Covid-19 has also had a severely debilitating impact on the lives of farmers, as they had to dump massive amounts of grain and livestock due to safety concerns and low demand.
These people do not have the savings to come back from a loss of this magnitude. Over 60% of the farmers in one study reported a yield loss, and the same percentage of them said that the lockdown has impacted their ability to prepare for the upcoming sowing season. Small/marginal farmers now have a much smaller chance of being able to sell their crops.
And now, after being battered by all of this, they have locusts to contend with – swarms of hungry crop-consumers that are ravaging their lands and leaving them bone dry.
These migratory pests pose a significant threat to farms, as they can destroy crops meant for over 35,000 people in a single day.
In fact, this massive invasion is India’s worst locust attack in 27 years, causing unparalleled devastation to farmland and massive loss of crops.
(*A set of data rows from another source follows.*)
(** X2.  Every rearrangement of the array is the result of [shuffleArray]
    for some draws. *)
Theorem shuffleArray_reaches_every_order l l' :
  l ≡ₚ l' → ∃ rand, shuffleArray rand l = l'.
Proof. apply shuffle_onto. Qed.

Lemma shuffleArray_reaches_every_order_witness :
  ∃ rand,
    shuffleArray rand
      [Blessing "a" "x"; Blessing "b" "x"; Blessing "c" "y"]
    = [Blessing "c" "y"; Blessing "a" "x"; Blessing "b" "x"].
Proof.
  apply (shuffleArray_reaches_every_order
           [Blessing "a" "x"; Blessing "b" "x"; Blessing "c" "y"]
           [Blessing "c" "y"; Blessing "a" "x"; Blessing "b" "x"]).
  apply (Permutation_app_comm [_; _] [_]).
Defined.

Lemma elem_of_flatten db b :
  b ∈ flatten db ↔ ∃ ts, (category b, ts) ∈ db ∧ text b ∈ ts.
Proof.
  unfold flatten. induction db as [|[c ts] db IH]; simpl.
  - split; [by intros ?%elem_of_nil|]. by intros (? & ?%elem_of_nil & _).
  - rewrite elem_of_app, IH. split.
    + intros [Hb|(ts' & Hc & Ht)].
      * apply list_elem_of_fmap in Hb as (t & -> & Ht).
        exists ts. split; [left|done].
      * exists ts'. split; [by right|done].
    + intros (ts' & Hc & Ht). apply elem_of_cons in Hc as [[= <- <-]|Hc].
      * left. apply list_elem_of_fmap. exists (text b). by destruct b.
      * right. by exists ts'.
Qed.

Lemma length_flatten db :
  length (flatten db) = sum_list ((λ c, length (snd c)) <$> db).
Proof.
  unfold flatten. induction db as [|c db IH]; [done|].
  simpl. by rewrite length_app, length_map, IH.
Qed.

(** X3.  [loadAllBlessings] replaces the corpus by the texts of the
    database, each with the category it is listed under: a blessing is in the
    corpus exactly when its text is listed under its category, the corpus
    has as many items as the database has texts, and nothing else changes,
    the window included. *)
Theorem loadAllBlessings_corpus db rand w :
  let w' := loadAllBlessings db rand w in
  (∀ b, b ∈ allBlessings w' ↔ ∃ ts, (category b, ts) ∈ db ∧ text b ∈ ts)
  ∧ length (allBlessings w') = sum_list ((λ c, length (snd c)) <$> db)
  ∧ allBlessings w' ≡ₚ flatten db
  ∧ loadedBlessings w' = loadedBlessings w
  ∧ displayedBlessings w' = displayedBlessings w
  ∧ currentPage w' = currentPage w
  ∧ localStorage w' = localStorage w.
Proof.
  intros w'.
  assert (Hperm : allBlessings w' ≡ₚ flatten db)
    by apply shuffleFrom_Permutation.
  split; [|split; [|done]].
  - intros b. by rewrite Hperm, elem_of_flatten.
  - by rewrite Hperm, length_flatten.
Qed.

(** ** More on selection *)

Lemma unDisplayed_loadNextPage w :
  unDisplayed w ⊆ unDisplayed (loadNextPage w).
Proof.
  intros b [Hfresh Hin]%list_elem_of_filter.
  apply list_elem_of_filter. split; [done|].
  rewrite loadNextPage_loaded. set_solver.
Qed.

Lemma randomElement_Some draw l : l ≠ [] → is_Some (randomElement draw l).
Proof.
  intros Hl. unfold randomElement. apply lookup_lt_is_Some_2.
  apply Nat.mod_upper_bound. by destruct l.
Qed.

(** X4.  As long as the window holds a blessing whose text is not
    displayed, [getRandomUnDisplayedBlessing] returns a blessing, never
    [null], whatever the draw. *)
Theorem getRandomUnDisplayedBlessing_finds_window_item draw w b :
  b ∈ loadedBlessings w → KText (text b) ∉ displayedBlessings w →
  is_Some (fst (getRandomUnDisplayedBlessing draw w)).
Proof.
  intros Hin Hfresh.
  assert (Hb : b ∈ unDisplayed w) by (by apply list_elem_of_filter).
  rewrite getRandomUnDisplayedBlessing_two_way.
  destruct (andb _ _); simpl; apply randomElement_Some.
  - apply unDisplayed_loadNextPage in Hb. by intros Hnil; rewrite Hnil in Hb;
      apply elem_of_nil in Hb.
  - by intros Hnil; rewrite Hnil in Hb; apply elem_of_nil in Hb.
Qed.

Lemma getRandomUnDisplayedBlessing_finds_window_item_witness :
  is_Some
    (fst (getRandomUnDisplayedBlessing 7
            (init threePages keepOrder 1000 (page_load None)))).
Proof.
  apply (getRandomUnDisplayedBlessing_finds_window_item 7
           (init threePages keepOrder 1000 (page_load None))
           (Blessing "t3" "c")); compute_done.
Defined.

(** X5.  One call loads at most one page: the world it leaves is the world
    it found, or that world after one [loadNextPage]; and it loads nothing
    when the window has ten candidates or more, or when the cursor has
    reached the end of the corpus. *)
Theorem getRandomUnDisplayedBlessing_loads_one_page draw w :
  let w' := snd (getRandomUnDisplayedBlessing draw w) in
  (w' = w ∨ w' = loadNextPage w)
  ∧ (10 ≤ length (unDisplayed w) → w' = w)
  ∧ (length (allBlessings w) ≤ currentPage w * pageSize w → w' = w)
  ∧ (length (unDisplayed w) < 10 →
     currentPage w * pageSize w < length (allBlessings w) →
     w' = loadNextPage w).
Proof.
  intros w'. unfold w'. rewrite getRandomUnDisplayedBlessing_two_way.
  unfold morePages.
  destruct (bool_decide (length (unDisplayed w) < 10)) eqn:Hfew;
    destruct (bool_decide (_ * _ < _)) eqn:Hmore; simpl;
    try apply bool_decide_eq_true in Hfew;
    try apply bool_decide_eq_false in Hfew;
    try apply bool_decide_eq_true in Hmore;
    try apply bool_decide_eq_false in Hmore;
    (split; [auto|]); repeat split; intros; (done || lia).
Qed.

Lemma getRandomUnDisplayedBlessing_loads_one_page_witness :
  snd (getRandomUnDisplayedBlessing 0 afterHundredSelections)
  = loadNextPage afterHundredSelections.
Proof.
  apply (getRandomUnDisplayedBlessing_loads_one_page 0
           afterHundredSelections); vm_compute; lia.
Defined.

(** ** What every state of the viewer satisfies *)

(** A click, case by case: at most one page is loaded; then nothing more
    happens, or a blessing of the window whose text was not displayed is
    shown. *)
Lemma showBlessing_draw_cases draw now w :
  ∃ w1, (w1 = w ∨ w1 = loadNextPage w)
    ∧ (showBlessing None draw now w = w1
       ∨ ∃ b, b ∈ loadedBlessings w1
           ∧ (KText (text b) ∉ displayedBlessings w)
           ∧ showBlessing None draw now w = shown b now w1).
Proof.
  unfold showBlessing.
  pose proof (getRandomUnDisplayedBlessing_fresh draw w) as Hfresh.
  rewrite getRandomUnDisplayedBlessing_two_way in *.
  destruct (andb _ _); simpl in *;
    [exists (loadNextPage w)|exists w]; (split; [auto|]);
    (destruct (randomElement draw _) as [b|]; [|by left]);
    destruct (Hfresh b eq_refl) as [Hnew Hin];
    (destruct (complete b); [right; by exists b|by left]).
Qed.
This is ruining the agro-economy, destroying the lives of farmers.
It’s truly tragic to see the kind of suffering our farmers are being subjected to, at consistently increasing scale. The exponential growth of locusts, who breed voraciously, means this problem is far from over. While large swathes of farmlands are being treated with pesticides, we can’t keep up with the locusts, that travel large distances daily.
Even spraying pesticides is apparently not a viable solution, and the combined costs of living through lockdown, losing income, and having to pay for chemical treatment of crops is staggering.
Jagdish Prakash, an Uttar Pradesh based farmer, told The Diplomat,
Through our experience, we can say that these chemicals not only harm crops but also fail often to keep locusts at bay. Besides, it is too expensive to buy all this equipment at a time when we’re already struggling with coronavirus.
The kind of hardship and distress they are facing, where the bad has just been piling up, is unimaginable for us. We truly need to try and help these providers in any way possible.
There are NGOs we can donate to, such as Haritika and Centre for Sustainable Agriculture. The government must also provide immediate emergency assistance, after all, these are people already in the grips of adversity, they don’t need more hell.
It’s heartbreaking to see what the farmers of India are going through currently, and we must hope that things get better for them soon. They must be provided with relief, assistance, and a dignity of living.